Building on the synergistic relationship with the Hunt Institute for Engineering and Humanity, S+DP is excited to launch a new pathway in Climate-Smart Inclusive Economic Development: CIED

As part of the development of 3d-City, an intercollegiate curriculum development and research collaboration with Paul Quinn College Urban Research Institute, S+DP is excited to offer a new transcripted specialization Environmental Justice: EJ


What’s New?

Approaching its 10 year anniversary, the Sustainability + Development Program at SMU has developed a strong reputation as a collaborative, interdisciplinary program, supporting students to develop expertise in the development of innovative resilient solutions for community and the built environment.

A graduate-level degree for advanced education in the growing fields of sustainability and development, the program aimed to produce graduates with both technical, design and humanistic skills, who would connect with and contribute to the local community, helping to deal with environmental problems on the national and international stages.

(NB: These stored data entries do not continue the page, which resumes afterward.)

(* ===== verification/RenderProps.v ===== *)
(** * The parallel renderer draws what sequential drawing draws

    Every history of a renderer, batch after batch, and the theorems about one
    batch: its image, its visibility and its completion. *)
From S2P Require Import Prelude.
From S2P Require Import DependencyGraph.
From S2P Require Import Readiness.
From S2P Require Import ExecutionGraph.
From S2P Require Import GraphRuns.
From S2P Require Import GraphProps.
From S2P Require Import GraphJobs.
From S2P Require Import Tui.
From S2P Require Import ZBuffer.
From S2P Require Import Canvas.
From S2P Require Import Layout.
From S2P Require Import LayoutProps.
From S2P Require Import Renderer.
From S2P Require Import RenderRuns.

(** ** Transactions *)

Lemma begin_ok c c' : canvas_inv c -> begin_frame c = (OK, c') ->
  canvas_inv c' /\ frame_in_progress c' = true /\ get_drawable_buffer c' = get_drawable_buffer c /\ get_dimensions c' = get_dimensions c.
Proof.
  intros I E. unfold begin_frame in E. destruct (is_ok (status c)) eqn:Hs; cbn [negb] in E.
  2:{ apply bool_decide_eq_false in Hs. by injection E as E. }
  destruct (frame_in_progress c); [done|]. injection E as <-. apply bool_decide_eq_true in Hs.
  assert (Hl : length (get_drawable_buffer c) = length (writable_buffer c))
    by (apply Nat2Z.inj; by rewrite drawable_length, writable_length).
  unfold copy_drawable_to_writable. rewrite copy_all by done. destruct (set_writable_inv c _ Hl I) as [].
  split; [split; try done; by left|]. split; [done|]. split; [|done].
  unfold get_drawable_buffer. cbn. by destruct (buffer_state c).
Qed.

Lemma clear_ok c cell c' : canvas_inv c -> clear cell c = (OK, c') ->
  canvas_inv c' /\ frame_in_progress c' = frame_in_progress c /\ get_drawable_buffer c' = get_drawable_buffer c /\ get_dimensions c' = get_dimensions c.
Proof.
  intros I E. unfold clear in E. destruct (frame_in_progress c) eqn:Hp; [|done]. injection E as <-.
  split; [apply set_writable_inv; [apply length_replicate|done]|]. split; [done|]. split; [|done].
  by apply set_writable_views.
Qed.

(** The canvas a batch draws on. *)
Definition opened (base_cell : option Cell) (c : Canvas) : Canvas :=
  let c := snd (begin_frame c) in
  match base_cell with Some cell => snd (clear cell c) | None => c end.

Lemma stored_drawable c s : get_drawable_buffer (stored c s) = get_drawable_buffer c.
Proof. by apply set_writable_views. Qed.

(** ** Layouts *)

Section Histories.
Context {Frame Theme : Type} `{FrameContract Frame Theme}.
Implicit Types (r : ParallelRenderer (Frame := Frame) (Theme := Theme)).

(** The rectangles are cells of a screen, and frames that share a cell are
    ordered. *)
Definition layout_ordered (d : LayoutDescription Frame) (layout : AbsoluteLayout) : Prop :=
  (forall id rect, frame_layouts layout !! id = Some rect -> rect_u64 rect) /\
  forall i j a b ra rb, (i < j)%nat -> ids (z_buffer d) !! i = Some a -> ids (z_buffer d) !! j = Some b ->
    frame_layouts layout !! a = Some ra -> frame_layouts layout !! b = Some rb ->
    (exists x y, covers ra x y /\ covers rb x y) -> {| prerequisite := i; dependent := j |} ∈ frame_dependencies layout.

Definition batch_of (d : LayoutDescription Frame) (layout : AbsoluteLayout) (theme : Theme) (c : Canvas) : Batch :=
  {| b_frames := frames (z_buffer d); b_layout := layout; b_theme := theme; b_canvas := c |}.

Lemma ids_lookup (z : ZBuffer Frame) i e : frames z !! i = Some e -> ids z !! i = Some (frame_id e).
Proof. intros E. unfold ids. by rewrite list_lookup_fmap, E. Qed.

Lemma check_layout_spec (entries : list (ZEntry Frame)) layout : check_layout entries layout = true ->
  forall i e, entries !! i = Some e -> is_Some (frame_layouts layout !! frame_id e).
Proof.
  intros [_ Hc]%andb_true_iff i e He. rewrite forallb_forall in Hc. apply list_elem_of_lookup_2, list_elem_of_In, Hc in He.
  by apply bool_decide_eq_true in He.
Qed.

Lemma batch_of_ok d layout theme c : layout_ordered d layout -> check_layout (frames (z_buffer d)) layout = true ->
  canvas_inv c -> frame_in_progress c = true -> batch_ok (batch_of d layout theme c).
Proof.
  intros [Hu Ho] Hc I Hp. split; [done|done| |].
  - intros i Hi. cbn in Hi. destruct (lookup_lt_is_Some_2 _ _ Hi) as [e He]. destruct (check_layout_spec _ _ Hc _ _ He) as [rect Hr].
    exists rect. unfold rect_of. cbn. rewrite He. cbn. split; [done|]. by eapply Hu.
  - intros i j ri rj Hij Hri Hrj Hx. unfold rect_of in *. cbn [batch_of b_frames b_layout] in *.
    apply bind_Some in Hri as (ei & Hei & Hri), Hrj as (ej & Hej & Hrj).
    eapply (Ho i j); [done|by apply ids_lookup|by apply ids_lookup|done..].
Qed.

(** ** Sequential drawing *)

Lemma draw_entries_stores layout theme c : forall (entries : list (ZEntry Frame)),
  (forall i e, entries !! i = Some e -> is_Some (frame_layouts layout !! frame_id e)) ->
  forall s, let c' := stored c s in let b := {| b_frames := entries; b_layout := layout; b_theme := theme; b_canvas := c |} in
  (forall i, (i < length entries)%nat -> frame_result b i = OK) ->
  draw_entries entries layout theme c' =
    (OK, stored c (s ++ concat (map (frame_stores b) (seq 0 (length entries))))).
Proof.
  induction entries as [|e entries IH]; intros Hl s c' b Hr; [by rewrite app_nil_r|].
  cbn [draw_entries]. destruct (Hl 0%nat e eq_refl) as [rect Erect]. rewrite Erect. rewrite run_drawing_stores.
  unfold c'. rewrite stores_of_stored. change (get_dimensions (stored c s)) with (get_dimensions c).
  assert (Ep : program b 0 = draw (frame e) theme (get_dimensions c) rect) by (unfold program; cbn; by rewrite Erect).
  assert (Hr0 : snd (stores_of c (draw (frame e) theme (get_dimensions c) rect)) = OK)
    by (rewrite <- Ep; apply (Hr 0%nat); cbn; lia). rewrite Hr0.
  change (is_ok OK) with true. cbn iota. rewrite stored_app. rewrite (IH (fun i => Hl (S i))).
  - f_equal. f_equal. rewrite <- app_assoc. f_equal. cbn [length seq map concat].
    f_equal; [unfold frame_stores; by rewrite Ep|]. f_equal. rewrite <- (seq_shift (length entries) 0), map_map. done.
  - intros i Hi. apply (Hr (S i)). cbn. lia.
Qed.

S+DP teaches students to brings together social, ecological and economic aspects of sustainability, integrating engineering skills, community participation, and creative design-thinking to find innovative solutions to real-life urban projects. Our current areas of specialization include Sustainable Global Development & Design : CITIES and Sustainable Management : SERVE


Who Are We?

Based in the Lyle School of Engineering, Department of Civil and Environmental Engineering this multi-disciplinary program integrates design-thinking with systems-thinking. We draw students from a wide range of disciplines including not only all branches of engineering, but anthropology, sociology, human-rights, environmental studies, public policy and administration, design, planning, landscape and architecture, construction, urban development, economics and finance, biology and earth science, and have a strong cohort from STEM education, art and theatre.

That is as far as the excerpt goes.